• [WORK ORDER]
Produce word for word the lines of the data below running from the one that has "eapply rtc_l; [apply (sparing_job" to the one that has "Definition office_db : Db", inclusive, and no others.

• [DATA]
· · · · ·
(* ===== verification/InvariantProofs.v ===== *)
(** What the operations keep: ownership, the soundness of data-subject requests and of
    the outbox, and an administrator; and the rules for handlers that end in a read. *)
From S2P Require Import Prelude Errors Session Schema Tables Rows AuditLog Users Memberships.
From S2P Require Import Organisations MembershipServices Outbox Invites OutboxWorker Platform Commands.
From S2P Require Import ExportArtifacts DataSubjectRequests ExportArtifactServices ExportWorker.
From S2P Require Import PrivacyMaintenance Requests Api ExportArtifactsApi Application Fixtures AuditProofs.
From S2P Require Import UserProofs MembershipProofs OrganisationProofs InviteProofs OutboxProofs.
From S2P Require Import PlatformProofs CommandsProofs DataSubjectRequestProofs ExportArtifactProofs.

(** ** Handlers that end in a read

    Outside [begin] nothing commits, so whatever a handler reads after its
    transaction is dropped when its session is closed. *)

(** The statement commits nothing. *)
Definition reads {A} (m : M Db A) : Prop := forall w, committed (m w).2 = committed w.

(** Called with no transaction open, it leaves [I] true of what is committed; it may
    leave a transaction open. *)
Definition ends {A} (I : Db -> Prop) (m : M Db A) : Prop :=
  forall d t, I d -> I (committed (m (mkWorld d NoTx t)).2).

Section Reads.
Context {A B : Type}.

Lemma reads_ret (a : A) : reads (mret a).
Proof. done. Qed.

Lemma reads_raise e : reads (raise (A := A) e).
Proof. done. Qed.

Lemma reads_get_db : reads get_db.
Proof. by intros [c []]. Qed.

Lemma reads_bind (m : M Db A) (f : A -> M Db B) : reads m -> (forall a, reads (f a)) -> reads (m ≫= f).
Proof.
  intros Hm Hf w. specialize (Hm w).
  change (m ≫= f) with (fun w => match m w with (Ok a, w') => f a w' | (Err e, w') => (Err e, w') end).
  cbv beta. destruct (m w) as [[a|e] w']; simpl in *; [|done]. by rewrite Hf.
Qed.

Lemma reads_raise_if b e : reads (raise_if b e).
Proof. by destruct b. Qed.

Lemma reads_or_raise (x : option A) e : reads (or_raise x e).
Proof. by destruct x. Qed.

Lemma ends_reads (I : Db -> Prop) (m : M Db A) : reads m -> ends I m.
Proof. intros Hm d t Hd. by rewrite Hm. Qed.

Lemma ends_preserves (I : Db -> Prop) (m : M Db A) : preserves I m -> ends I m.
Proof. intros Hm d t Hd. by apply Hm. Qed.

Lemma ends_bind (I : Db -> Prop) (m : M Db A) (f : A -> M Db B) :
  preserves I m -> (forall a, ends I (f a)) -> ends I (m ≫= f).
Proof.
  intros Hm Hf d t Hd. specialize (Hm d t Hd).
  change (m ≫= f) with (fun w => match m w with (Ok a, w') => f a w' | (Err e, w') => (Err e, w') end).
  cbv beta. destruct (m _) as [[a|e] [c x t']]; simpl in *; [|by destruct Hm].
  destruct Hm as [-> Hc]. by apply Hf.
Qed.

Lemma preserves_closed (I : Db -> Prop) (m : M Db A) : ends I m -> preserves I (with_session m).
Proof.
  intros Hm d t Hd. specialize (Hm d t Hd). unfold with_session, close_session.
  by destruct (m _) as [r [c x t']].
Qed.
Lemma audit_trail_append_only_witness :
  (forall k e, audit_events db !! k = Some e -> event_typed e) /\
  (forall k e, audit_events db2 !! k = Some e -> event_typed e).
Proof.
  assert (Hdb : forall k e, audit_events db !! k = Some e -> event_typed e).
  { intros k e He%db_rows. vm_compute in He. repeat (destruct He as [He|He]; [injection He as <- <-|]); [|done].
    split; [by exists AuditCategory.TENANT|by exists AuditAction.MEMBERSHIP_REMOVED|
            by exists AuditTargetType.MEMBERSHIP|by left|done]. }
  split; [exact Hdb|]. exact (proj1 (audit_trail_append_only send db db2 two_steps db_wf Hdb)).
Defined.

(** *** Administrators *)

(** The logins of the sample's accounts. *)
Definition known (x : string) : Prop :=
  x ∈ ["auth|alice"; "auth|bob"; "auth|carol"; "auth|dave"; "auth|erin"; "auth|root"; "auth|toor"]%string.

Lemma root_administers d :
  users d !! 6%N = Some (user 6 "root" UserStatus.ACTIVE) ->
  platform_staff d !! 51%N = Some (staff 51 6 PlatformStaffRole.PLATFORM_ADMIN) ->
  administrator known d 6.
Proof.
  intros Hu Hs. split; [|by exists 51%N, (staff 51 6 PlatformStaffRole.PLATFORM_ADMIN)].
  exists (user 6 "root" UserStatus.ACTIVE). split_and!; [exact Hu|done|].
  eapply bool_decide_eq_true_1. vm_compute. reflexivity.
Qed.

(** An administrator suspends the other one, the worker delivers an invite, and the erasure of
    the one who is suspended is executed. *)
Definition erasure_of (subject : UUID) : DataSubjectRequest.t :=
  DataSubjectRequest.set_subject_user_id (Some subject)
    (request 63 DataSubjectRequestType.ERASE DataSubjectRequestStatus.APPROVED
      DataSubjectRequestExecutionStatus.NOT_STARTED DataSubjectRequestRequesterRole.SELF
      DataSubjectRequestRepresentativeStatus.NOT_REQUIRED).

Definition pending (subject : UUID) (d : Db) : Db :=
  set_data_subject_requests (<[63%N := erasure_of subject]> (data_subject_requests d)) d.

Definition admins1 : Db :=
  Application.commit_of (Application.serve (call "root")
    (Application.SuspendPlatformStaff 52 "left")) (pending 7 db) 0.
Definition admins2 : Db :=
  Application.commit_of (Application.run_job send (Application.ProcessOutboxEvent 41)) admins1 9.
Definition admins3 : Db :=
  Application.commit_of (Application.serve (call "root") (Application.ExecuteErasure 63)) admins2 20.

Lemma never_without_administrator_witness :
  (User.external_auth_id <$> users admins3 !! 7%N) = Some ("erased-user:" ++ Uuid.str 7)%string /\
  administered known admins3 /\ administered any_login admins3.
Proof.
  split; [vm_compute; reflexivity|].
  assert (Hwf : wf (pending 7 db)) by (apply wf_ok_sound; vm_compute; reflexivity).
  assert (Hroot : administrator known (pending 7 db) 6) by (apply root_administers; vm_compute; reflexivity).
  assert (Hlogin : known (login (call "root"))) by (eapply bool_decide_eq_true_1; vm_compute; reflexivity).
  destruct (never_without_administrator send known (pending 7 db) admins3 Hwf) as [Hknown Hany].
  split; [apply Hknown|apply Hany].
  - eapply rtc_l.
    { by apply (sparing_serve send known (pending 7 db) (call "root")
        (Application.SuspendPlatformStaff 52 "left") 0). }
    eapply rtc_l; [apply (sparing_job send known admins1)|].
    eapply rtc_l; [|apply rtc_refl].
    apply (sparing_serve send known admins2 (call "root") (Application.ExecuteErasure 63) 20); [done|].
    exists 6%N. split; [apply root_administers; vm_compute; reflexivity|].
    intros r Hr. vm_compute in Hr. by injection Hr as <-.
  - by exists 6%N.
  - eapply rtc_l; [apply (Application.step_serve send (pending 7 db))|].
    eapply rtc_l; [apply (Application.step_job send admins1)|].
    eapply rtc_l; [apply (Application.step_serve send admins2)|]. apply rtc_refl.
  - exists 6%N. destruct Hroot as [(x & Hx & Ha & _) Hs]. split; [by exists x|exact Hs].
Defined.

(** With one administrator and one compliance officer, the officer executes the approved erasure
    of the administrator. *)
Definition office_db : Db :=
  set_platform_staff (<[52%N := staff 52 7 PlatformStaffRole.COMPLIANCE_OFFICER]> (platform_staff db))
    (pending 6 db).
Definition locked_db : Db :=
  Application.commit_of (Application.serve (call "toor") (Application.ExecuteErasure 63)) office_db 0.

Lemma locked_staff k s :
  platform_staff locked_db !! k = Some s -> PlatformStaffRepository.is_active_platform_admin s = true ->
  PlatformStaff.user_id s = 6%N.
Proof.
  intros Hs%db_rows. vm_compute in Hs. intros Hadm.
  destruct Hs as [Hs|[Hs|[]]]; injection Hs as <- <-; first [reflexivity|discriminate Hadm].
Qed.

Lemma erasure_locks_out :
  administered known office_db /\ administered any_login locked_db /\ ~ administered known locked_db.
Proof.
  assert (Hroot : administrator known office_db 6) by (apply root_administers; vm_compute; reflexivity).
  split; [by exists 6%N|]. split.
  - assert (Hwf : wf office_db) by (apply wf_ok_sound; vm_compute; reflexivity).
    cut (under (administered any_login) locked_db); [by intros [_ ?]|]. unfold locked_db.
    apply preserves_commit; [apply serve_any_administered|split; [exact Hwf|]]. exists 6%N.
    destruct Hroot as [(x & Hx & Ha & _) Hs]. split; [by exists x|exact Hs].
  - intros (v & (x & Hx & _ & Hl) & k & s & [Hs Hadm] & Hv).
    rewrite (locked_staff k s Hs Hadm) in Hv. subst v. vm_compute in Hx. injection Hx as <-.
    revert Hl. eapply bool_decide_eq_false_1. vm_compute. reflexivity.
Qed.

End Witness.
· · · · ·
• [YOUR SOLUTION]
    eapply rtc_l; [apply (sparing_job send known admins1)|].
    eapply rtc_l; [|apply rtc_refl].
    apply (sparing_serve send known admins2 (call "root") (Application.ExecuteErasure 63) 20); [done|].
    exists 6%N. split; [apply root_administers; vm_compute; reflexivity|].
    intros r Hr. vm_compute in Hr. by injection Hr as <-.
  - by exists 6%N.
  - eapply rtc_l; [apply (Application.step_serve send (pending 7 db))|].
    eapply rtc_l; [apply (Application.step_job send admins1)|].
    eapply rtc_l; [apply (Application.step_serve send admins2)|]. apply rtc_refl.
  - exists 6%N. destruct Hroot as [(x & Hx & Ha & _) Hs]. split; [by exists x|exact Hs].
Defined.

(** With one administrator and one compliance officer, the officer executes the approved erasure
    of the administrator. *)
Definition office_db : Db :=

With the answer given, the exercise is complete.